WHAT YOU ARE ASKED TO DO: Your task is to copy the lines of the data below from the line holding "if b then Ok tt else Raise AssertionError." through the line holding "Definition py_last (p", inclusive, exactly and with nothing added.

DATASET CONTENT:

-----

(** * PointerTree: an adaptive quad/octree mesh addressed by Morton indices

    A shallow embedding of [SimPEG/Mesh/PointerTree.py] (Python 2).

    Conventions of the embedding
    - Python integers are unbounded, so they are [Z]; [/] and [%] on
      integers are floor division and its remainder, [Z.div] and
      [Z.modulo] for the positive divisors that occur.
    - numpy floats are modelled by the exact rationals [Qc]: sums and
      products are exact, rounding is outside the model.
    - a raised exception is the [Raise] branch of [Result]; methods that
      mutate the mesh thread the [Tree] record explicitly and hand back
      the mesh as it is when the exception leaves the method.
    - an attribute that may be absent (the lazily computed tables) is an
      [option] field; [getattr(self, name, None) is None] is [None].
    - Python's recursion limit is the [fuel] of the recursive methods. *)

From Stdlib Require Import ZArith List Lia Bool QArith Qcanon.
From stdpp Require Import base option list numbers sorting gmap.

Local Open Scope Z_scope.

(** ** Exceptions *)

Inductive exn : Set :=
  | AssertionError | IndexError | KeyError | AttributeError
  | RecursionError | UnboundLocalError | ValueError.

Inductive Result (A : Type) : Type :=
  | Ok (a : A)
  | Raise (e : exn).
Arguments Ok {A} a.
Arguments Raise {A} e.

#[global] Instance Result_ret : MRet Result := fun A a => Ok a.
#[global] Instance Result_bind : MBind Result := fun A B f m =>
  match m with Ok a => f a | Raise e => Raise e end.
#[global] Instance Result_fmap : FMap Result := fun A B f m =>
  match m with Ok a => Ok (f a) | Raise e => Raise e end.

Definition assert (b : bool) : Result unit :=
  if b then Ok tt else Raise AssertionError.

Definition is_Ok {A} (r : Result A) : bool :=
  match r with Ok _ => true | Raise _ => false end.

(** [foldM f l b]: a [for] loop over [l] whose body may raise. *)
Fixpoint foldM {A B} (f : B -> A -> Result B) (l : list A) (b : B) : Result B :=
  match l with
  | [] => Ok b
  | x :: l => b' ← f b x; foldM f l b'
  end.

(** ** Python lists *)

(** [range(n)] *)
Definition range (n : Z) : list Z := map Z.of_nat (seq 0 (Z.to_nat n)).

(** [l[i]], with Python's wrap-around of negative indices. *)
Definition py_get {A} (l : list A) (i : Z) : Result A :=
  let n := Z.of_nat (length l) in
  let j := if i <? 0 then i + n else i in
  if (0 <=? j) && (j <? n)
  then match l !! Z.to_nat j with Some x => Ok x | None => Raise IndexError end
  else Raise IndexError.

(** [l[i] = f(l[i])] *)
Definition py_update {A} (l : list A) (i : Z) (f : A -> A) : Result (list A) :=
  x ← py_get l i;
  let n := Z.of_nat (length l) in
  let j := if i <? 0 then i + n else i in
  Ok (<[Z.to_nat j := f x]> l).

(** [l[a:b]], step 1, with Python's clamping of the two bounds. *)
Definition py_clamp (len i : Z) : Z :=
  if i <? 0 then Z.max 0 (i + len) else Z.min i len.

Definition py_slice {A} (l : list A) (a b : Z) : list A :=
  let n := Z.of_nat (length l) in
  let a' := py_clamp n a in
  let b' := py_clamp n b in
  take (Z.to_nat (b' - a')) (drop (Z.to_nat a') l).

(** [pointer[-1]] and [pointer[:-1]] *)
Definition py_last (p : list Z) : Result Z :=
  match last p with Some x => Ok x | None => Raise IndexError end.

Definition py_init (p : list Z) : list Z := removelast p.

(** ** ZCurve *)

Record ZCurve : Set := { dimension : Z; bits : Z }.

Section ZCurve.
Variable self : ZCurve.

(** [x >> (width-end) & ((2**(end-start))-1)] *)
Definition bitrange (x width start end_ : Z) : Z :=
  Z.land (Z.shiftr x (width - end_)) (2 ^ (end_ - start) - 1).

Definition index_step (p : list Z) (idx i : Z) : Result Z :=
  let bitoff := bits self - (i / dimension self) - 1 in
  let poff := dimension self - (i mod dimension self) - 1 in
  x ← py_get p poff;
  let b := Z.shiftl (bitrange x (bits self) bitoff (bitoff + 1)) i in
  Ok (Z.lor idx b).

Definition index (p : list Z) : Result Z :=
  let p := reverse p in
  let iwidth := bits self * dimension self in
  foldM (index_step p) (range iwidth) 0.

Definition point_step (idx iwidth : Z) (p : list Z) (i : Z) : Result (list Z) :=
  let b := Z.shiftl (bitrange idx iwidth i (i + 1))
                    ((iwidth - i - 1) / dimension self) in
  py_update p (i mod dimension self) (fun x => Z.lor x b).

Definition point (idx : Z) : Result (list Z) :=
  let p := replicate (Z.to_nat (dimension self)) 0 in
  let iwidth := bits self * dimension self in
  p ← foldM (point_step idx iwidth) (range iwidth) p;
  Ok (reverse p).
End ZCurve.

(** ** numpy and scipy values *)

Definition Grid := list (list Qc).

Definition Qcsum (l : list Qc) : Qc := foldr Qcplus 0%Qc l.
Definition Qcprod (l : list Qc) : Qc := foldr Qcmult 1%Qc l.

(** [enumerate(l)] *)
Definition enumerate {A} (l : list A) : list (Z * A) :=
  imap (fun i x => (Z.of_nat i, x)) l.

(** A matrix, dense: [data] has [fst shape] rows of [snd shape] entries. *)
Record Matrix : Type := { shape : Z * Z; data : list (list Qc) }.

Definition mk_matrix (n m : Z) (f : Z -> Z -> Qc) : Matrix :=
  {| shape := (n, m);
     data := map (fun i => map (fun j => f i j) (range m)) (range n) |}.

Definition mat_get (M : Matrix) (i j : Z) : Qc :=
  match data M !! Z.to_nat i with
  | Some r => default 0%Qc (r !! Z.to_nat j)
  | None => 0%Qc
  end.

(** [sp.csr_matrix((V,(I,J)), shape=(n,m))]: entries at the same place are
    summed; an index outside the shape is refused. *)
Definition csr_matrix (entries : list (Z * Z * Z)) (n m : Z) : Result Matrix :=
  if forallb (fun e => match e with (i, j, _) =>
                (0 <=? i) && (i <? n) && (0 <=? j) && (j <? m) end) entries
  then Ok (mk_matrix n m (fun i j =>
         Qcsum (map (fun e => match e with (i', j', v) =>
                  if (i' =? i) && (j' =? j) then Q2Qc (inject_Z v) else 0%Qc end)
                  entries)))
  else Raise ValueError.

(** Modelled from the spec: [Utils.sdiag], of the package's utilities that
    are not part of this module; [S = diag(area)], [V = diag(vol)]: the
    square matrix with the vector on its diagonal. *)
Definition sdiag (v : list Qc) : Matrix :=
  let n := Z.of_nat (length v) in
  mk_matrix n n (fun i j =>
    if i =? j then default 0%Qc (v !! Z.to_nat i) else 0%Qc).

(** [A * B] on sparse matrices is the matrix product. *)
Definition mat_mul (A B : Matrix) : Result Matrix :=
  if snd (shape A) =? fst (shape B)
  then Ok (mk_matrix (fst (shape A)) (snd (shape B)) (fun i j =>
         Qcsum (map (fun k => (mat_get A i k * mat_get B k j)%Qc)
                    (range (snd (shape A))))))
  else Raise ValueError.

(** ** Tree *)

Record Tree : Type := {
  h : list (list Qc);
  _levels : Z;
  _levelBits : Z;
  __dirty__ : bool;
  _z : ZCurve;
  _treeInds : gset Z;
  (** the attribute named ['__sortedInds'], which [_structureChange] deletes
      and the getter reads with [getattr]; nothing ever sets it, since inside
      the class body [self.__sortedInds] is the attribute
      [_Tree__sortedInds] *)
  __sortedInds : option (list Z);
  _Tree__sortedInds : option (list Z);
  _gridCC : option Grid;
  _gridFx : option Grid;
  _gridFy : option Grid;
  _gridFz : option Grid;
  _c2f : option (gmap Z (list (list Z)));
  _area : option (list Qc);
  _vol : option (list Qc);
  _hangingFacesX : option (list Z);
  _hangingFacesY : option (list Z);
  _hangingFacesZ : option (list Z);
  _nC : option Z;
  _nFx : option Z;
  _nFy : option Z;
  _nFz : option Z;
  _nF : option Z;
  _faceDiv : option Matrix
}.

(** [self.name] for an attribute that may be absent *)
Definition attr {A} (o : option A) : Result A :=
  match o with Some a => Ok a | None => Raise AttributeError end.

(** The arguments of the constructor: an entry of [h_in] is a number
    ([int], [long] or [float], taken at its value [int(h_i)]) or a numpy
    array, given by the length of its shape and, when that is 1, its
    elements. *)
Inductive h_entry : Type :=
  | HNum (n : Z)
  | HArray (ndim : nat) (elems : list Qc).

(** [np.ones(n)/n] *)
Definition ones_over (n : Z) : list Qc :=
  replicate (Z.to_nat n) (1 / Q2Qc (inject_Z n))%Qc.

Definition init_entry (levels : Z) (h_i : h_entry) : Result (list Qc) :=
  '(ndim, elems) ← match h_i with
     | HNum n =>
         (* np.ones of a negative length raises *)
         if n <? 0 then Raise ValueError else Ok (1%nat, ones_over n)
     | HArray ndim elems => Ok (ndim, elems)
     end;
  _ ← assert (Nat.eqb ndim 1);
  (* [2**levels] is an integer only for [levels >= 0] *)
  _ ← assert ((0 <=? levels) && (Z.of_nat (length elems) =? 2 ^ levels));
  Ok elems.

-----

EXERCISE ANSWER:
  if b then Ok tt else Raise AssertionError.

Definition is_Ok {A} (r : Result A) : bool :=
  match r with Ok _ => true | Raise _ => false end.

(** [foldM f l b]: a [for] loop over [l] whose body may raise. *)
Fixpoint foldM {A B} (f : B -> A -> Result B) (l : list A) (b : B) : Result B :=
  match l with
  | [] => Ok b
  | x :: l => b' ← f b x; foldM f l b'
  end.

(** ** Python lists *)

(** [range(n)] *)
Definition range (n : Z) : list Z := map Z.of_nat (seq 0 (Z.to_nat n)).

(** [l[i]], with Python's wrap-around of negative indices. *)
Definition py_get {A} (l : list A) (i : Z) : Result A :=
  let n := Z.of_nat (length l) in
  let j := if i <? 0 then i + n else i in
  if (0 <=? j) && (j <? n)
  then match l !! Z.to_nat j with Some x => Ok x | None => Raise IndexError end
  else Raise IndexError.

(** [l[i] = f(l[i])] *)
Definition py_update {A} (l : list A) (i : Z) (f : A -> A) : Result (list A) :=
  x ← py_get l i;
  let n := Z.of_nat (length l) in
  let j := if i <? 0 then i + n else i in
  Ok (<[Z.to_nat j := f x]> l).

(** [l[a:b]], step 1, with Python's clamping of the two bounds. *)
Definition py_clamp (len i : Z) : Z :=
  if i <? 0 then Z.max 0 (i + len) else Z.min i len.

Definition py_slice {A} (l : list A) (a b : Z) : list A :=
  let n := Z.of_nat (length l) in
  let a' := py_clamp n a in
  let b' := py_clamp n b in
  take (Z.to_nat (b' - a')) (drop (Z.to_nat a') l).

(** [pointer[-1]] and [pointer[:-1]] *)
Definition py_last (p : list Z) : Result Z :=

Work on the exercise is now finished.